[Start of section]

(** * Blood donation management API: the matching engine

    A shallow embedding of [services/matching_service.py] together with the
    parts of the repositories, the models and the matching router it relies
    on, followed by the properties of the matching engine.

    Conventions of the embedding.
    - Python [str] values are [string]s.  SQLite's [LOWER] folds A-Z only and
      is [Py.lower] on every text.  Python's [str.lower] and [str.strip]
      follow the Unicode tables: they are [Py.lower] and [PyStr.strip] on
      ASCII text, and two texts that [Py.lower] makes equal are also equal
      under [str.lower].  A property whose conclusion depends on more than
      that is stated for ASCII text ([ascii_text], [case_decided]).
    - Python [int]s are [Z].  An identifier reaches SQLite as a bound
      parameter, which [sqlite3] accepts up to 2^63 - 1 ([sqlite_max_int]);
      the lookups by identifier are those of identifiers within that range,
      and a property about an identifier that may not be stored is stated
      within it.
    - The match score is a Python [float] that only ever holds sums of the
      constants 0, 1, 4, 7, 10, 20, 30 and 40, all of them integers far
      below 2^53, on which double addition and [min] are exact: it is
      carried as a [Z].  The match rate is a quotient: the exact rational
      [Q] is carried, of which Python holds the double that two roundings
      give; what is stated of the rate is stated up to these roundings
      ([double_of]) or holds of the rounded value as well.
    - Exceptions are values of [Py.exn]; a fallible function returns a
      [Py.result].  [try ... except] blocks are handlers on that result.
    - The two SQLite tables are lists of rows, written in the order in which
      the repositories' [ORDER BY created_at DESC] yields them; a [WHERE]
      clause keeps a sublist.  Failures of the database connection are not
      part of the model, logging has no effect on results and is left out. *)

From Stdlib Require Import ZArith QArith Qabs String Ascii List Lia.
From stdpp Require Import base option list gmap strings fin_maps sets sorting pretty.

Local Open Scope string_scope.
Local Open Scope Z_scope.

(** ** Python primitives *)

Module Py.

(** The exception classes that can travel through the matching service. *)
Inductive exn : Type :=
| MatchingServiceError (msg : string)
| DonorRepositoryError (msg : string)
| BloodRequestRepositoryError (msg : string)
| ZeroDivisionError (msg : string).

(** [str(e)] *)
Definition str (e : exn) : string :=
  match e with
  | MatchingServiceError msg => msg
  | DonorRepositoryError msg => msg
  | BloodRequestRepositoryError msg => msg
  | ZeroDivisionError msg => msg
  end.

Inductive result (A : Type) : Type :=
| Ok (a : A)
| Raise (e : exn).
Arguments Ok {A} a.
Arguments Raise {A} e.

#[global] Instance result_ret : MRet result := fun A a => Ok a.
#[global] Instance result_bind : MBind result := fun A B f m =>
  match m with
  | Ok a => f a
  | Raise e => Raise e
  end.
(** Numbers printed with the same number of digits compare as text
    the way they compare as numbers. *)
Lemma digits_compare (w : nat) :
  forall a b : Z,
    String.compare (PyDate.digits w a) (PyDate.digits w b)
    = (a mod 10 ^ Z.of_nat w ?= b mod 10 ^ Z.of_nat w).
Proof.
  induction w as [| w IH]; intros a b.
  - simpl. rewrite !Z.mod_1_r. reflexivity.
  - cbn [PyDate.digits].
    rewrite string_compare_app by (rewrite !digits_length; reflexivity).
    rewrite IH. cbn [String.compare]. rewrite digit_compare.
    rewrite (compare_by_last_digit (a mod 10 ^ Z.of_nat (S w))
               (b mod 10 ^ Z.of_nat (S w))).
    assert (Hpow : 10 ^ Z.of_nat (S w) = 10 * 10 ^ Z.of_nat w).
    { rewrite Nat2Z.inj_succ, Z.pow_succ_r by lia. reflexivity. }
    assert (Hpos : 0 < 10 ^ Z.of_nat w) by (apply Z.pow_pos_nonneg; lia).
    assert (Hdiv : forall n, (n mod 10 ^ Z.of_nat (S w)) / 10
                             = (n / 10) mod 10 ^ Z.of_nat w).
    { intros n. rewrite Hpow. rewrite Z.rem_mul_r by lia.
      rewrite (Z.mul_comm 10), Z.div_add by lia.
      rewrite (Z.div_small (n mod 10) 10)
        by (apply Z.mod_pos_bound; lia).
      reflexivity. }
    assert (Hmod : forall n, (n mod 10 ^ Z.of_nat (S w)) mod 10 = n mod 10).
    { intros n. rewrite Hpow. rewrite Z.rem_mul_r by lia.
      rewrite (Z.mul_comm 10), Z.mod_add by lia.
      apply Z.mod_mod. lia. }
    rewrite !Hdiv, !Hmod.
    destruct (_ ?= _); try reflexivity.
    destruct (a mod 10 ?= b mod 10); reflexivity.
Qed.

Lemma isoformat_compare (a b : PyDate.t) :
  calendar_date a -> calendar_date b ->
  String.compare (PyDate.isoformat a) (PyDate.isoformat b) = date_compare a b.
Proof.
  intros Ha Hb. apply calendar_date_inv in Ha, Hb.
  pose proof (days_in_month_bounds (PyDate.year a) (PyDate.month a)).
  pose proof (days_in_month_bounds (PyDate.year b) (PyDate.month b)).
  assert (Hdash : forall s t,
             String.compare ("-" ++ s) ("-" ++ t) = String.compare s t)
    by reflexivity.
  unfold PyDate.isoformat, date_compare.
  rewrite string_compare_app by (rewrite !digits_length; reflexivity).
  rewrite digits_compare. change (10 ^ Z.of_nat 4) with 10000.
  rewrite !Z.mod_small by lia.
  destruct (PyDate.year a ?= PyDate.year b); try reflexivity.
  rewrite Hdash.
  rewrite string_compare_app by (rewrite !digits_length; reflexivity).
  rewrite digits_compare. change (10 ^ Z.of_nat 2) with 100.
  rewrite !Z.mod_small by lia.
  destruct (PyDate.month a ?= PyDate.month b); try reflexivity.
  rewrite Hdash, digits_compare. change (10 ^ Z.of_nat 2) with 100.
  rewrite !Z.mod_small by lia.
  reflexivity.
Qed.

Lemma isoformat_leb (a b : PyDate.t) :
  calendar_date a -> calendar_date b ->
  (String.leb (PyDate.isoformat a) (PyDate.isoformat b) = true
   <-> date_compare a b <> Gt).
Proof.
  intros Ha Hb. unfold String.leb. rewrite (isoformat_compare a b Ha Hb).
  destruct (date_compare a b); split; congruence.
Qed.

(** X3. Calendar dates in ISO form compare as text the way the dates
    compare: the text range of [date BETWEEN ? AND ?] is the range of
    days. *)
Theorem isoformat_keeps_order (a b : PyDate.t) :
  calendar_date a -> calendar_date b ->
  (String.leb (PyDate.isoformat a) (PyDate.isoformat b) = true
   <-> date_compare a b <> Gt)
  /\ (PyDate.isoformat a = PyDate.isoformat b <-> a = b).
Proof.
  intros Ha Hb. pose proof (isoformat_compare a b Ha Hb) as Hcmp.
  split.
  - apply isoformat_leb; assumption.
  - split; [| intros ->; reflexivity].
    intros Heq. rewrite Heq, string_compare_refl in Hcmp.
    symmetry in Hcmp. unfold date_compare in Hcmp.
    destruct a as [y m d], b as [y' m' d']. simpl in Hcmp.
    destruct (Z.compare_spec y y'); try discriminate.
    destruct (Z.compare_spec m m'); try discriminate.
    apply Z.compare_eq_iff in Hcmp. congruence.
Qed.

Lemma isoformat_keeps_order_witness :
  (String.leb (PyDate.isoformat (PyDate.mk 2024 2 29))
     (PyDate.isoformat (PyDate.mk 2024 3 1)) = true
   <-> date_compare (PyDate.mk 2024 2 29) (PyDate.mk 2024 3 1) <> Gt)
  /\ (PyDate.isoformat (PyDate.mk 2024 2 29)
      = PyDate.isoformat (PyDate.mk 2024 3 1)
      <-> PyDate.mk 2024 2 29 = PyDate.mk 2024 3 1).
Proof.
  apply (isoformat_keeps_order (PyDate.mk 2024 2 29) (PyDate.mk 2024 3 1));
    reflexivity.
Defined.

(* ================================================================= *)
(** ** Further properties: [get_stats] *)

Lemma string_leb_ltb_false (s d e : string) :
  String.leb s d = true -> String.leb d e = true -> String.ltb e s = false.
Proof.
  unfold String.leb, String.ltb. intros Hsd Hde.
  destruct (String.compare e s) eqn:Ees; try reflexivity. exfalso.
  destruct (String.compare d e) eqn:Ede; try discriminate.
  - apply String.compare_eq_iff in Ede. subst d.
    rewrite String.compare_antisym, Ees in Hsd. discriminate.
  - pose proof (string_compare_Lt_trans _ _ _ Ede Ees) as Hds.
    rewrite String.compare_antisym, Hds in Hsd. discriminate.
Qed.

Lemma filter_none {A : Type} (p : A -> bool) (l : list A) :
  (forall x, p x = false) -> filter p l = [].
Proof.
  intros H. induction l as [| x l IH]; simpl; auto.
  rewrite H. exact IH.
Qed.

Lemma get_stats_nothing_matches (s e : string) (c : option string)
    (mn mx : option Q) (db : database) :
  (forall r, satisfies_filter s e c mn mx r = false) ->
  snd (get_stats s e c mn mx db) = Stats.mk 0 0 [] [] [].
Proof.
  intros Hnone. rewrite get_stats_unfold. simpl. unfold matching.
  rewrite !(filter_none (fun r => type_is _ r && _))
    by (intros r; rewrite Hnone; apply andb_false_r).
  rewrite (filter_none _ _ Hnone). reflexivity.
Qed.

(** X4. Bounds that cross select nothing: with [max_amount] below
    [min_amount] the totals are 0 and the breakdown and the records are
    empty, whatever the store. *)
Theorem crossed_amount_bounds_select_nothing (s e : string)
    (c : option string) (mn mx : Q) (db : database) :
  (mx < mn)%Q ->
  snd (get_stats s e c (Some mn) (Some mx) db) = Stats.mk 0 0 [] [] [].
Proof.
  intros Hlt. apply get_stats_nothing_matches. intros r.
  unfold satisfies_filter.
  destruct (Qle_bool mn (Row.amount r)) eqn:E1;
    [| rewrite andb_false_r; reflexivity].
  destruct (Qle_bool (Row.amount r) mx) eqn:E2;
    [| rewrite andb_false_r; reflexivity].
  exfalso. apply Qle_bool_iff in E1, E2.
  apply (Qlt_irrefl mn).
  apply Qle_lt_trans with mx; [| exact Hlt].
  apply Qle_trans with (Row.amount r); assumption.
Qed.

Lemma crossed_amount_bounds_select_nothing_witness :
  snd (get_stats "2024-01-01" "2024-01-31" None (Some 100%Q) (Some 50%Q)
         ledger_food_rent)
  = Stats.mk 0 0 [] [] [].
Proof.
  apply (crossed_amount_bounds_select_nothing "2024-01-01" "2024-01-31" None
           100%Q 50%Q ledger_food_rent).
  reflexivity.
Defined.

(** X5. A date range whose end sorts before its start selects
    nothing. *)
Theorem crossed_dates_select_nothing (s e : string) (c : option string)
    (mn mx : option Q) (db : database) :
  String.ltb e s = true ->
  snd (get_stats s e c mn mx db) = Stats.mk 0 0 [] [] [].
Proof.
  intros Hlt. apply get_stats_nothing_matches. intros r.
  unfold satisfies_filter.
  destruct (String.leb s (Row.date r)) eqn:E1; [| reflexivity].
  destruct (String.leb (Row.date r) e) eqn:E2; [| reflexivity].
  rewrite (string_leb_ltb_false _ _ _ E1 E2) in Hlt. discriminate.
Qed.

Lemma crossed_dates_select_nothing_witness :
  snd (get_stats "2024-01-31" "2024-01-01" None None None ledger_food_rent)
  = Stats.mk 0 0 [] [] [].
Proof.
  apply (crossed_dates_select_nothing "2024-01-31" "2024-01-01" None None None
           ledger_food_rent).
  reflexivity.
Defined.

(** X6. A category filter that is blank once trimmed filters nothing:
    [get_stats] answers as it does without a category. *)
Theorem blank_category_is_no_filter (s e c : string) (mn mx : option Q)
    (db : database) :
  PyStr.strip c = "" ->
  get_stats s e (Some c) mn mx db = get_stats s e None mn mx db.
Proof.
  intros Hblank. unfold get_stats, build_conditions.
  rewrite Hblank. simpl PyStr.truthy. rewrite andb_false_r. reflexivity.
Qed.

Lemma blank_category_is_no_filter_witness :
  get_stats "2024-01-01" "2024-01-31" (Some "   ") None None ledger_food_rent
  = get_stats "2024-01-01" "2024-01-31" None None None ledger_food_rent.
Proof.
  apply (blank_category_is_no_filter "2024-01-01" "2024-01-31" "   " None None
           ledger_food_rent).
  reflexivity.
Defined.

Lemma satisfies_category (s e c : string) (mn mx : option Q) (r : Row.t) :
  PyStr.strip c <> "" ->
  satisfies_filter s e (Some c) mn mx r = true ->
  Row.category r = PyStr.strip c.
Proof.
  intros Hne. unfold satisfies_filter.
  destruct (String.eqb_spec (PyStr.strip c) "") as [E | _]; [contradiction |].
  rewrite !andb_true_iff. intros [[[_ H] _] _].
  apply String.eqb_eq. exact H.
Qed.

[End of section]

### [TASK]
Go through the listing above and return each line that includes the word "properties".

### [EXPECTED ANSWER]
    on, followed by the properties of the matching engine.
(** ** Further properties: [get_stats] *)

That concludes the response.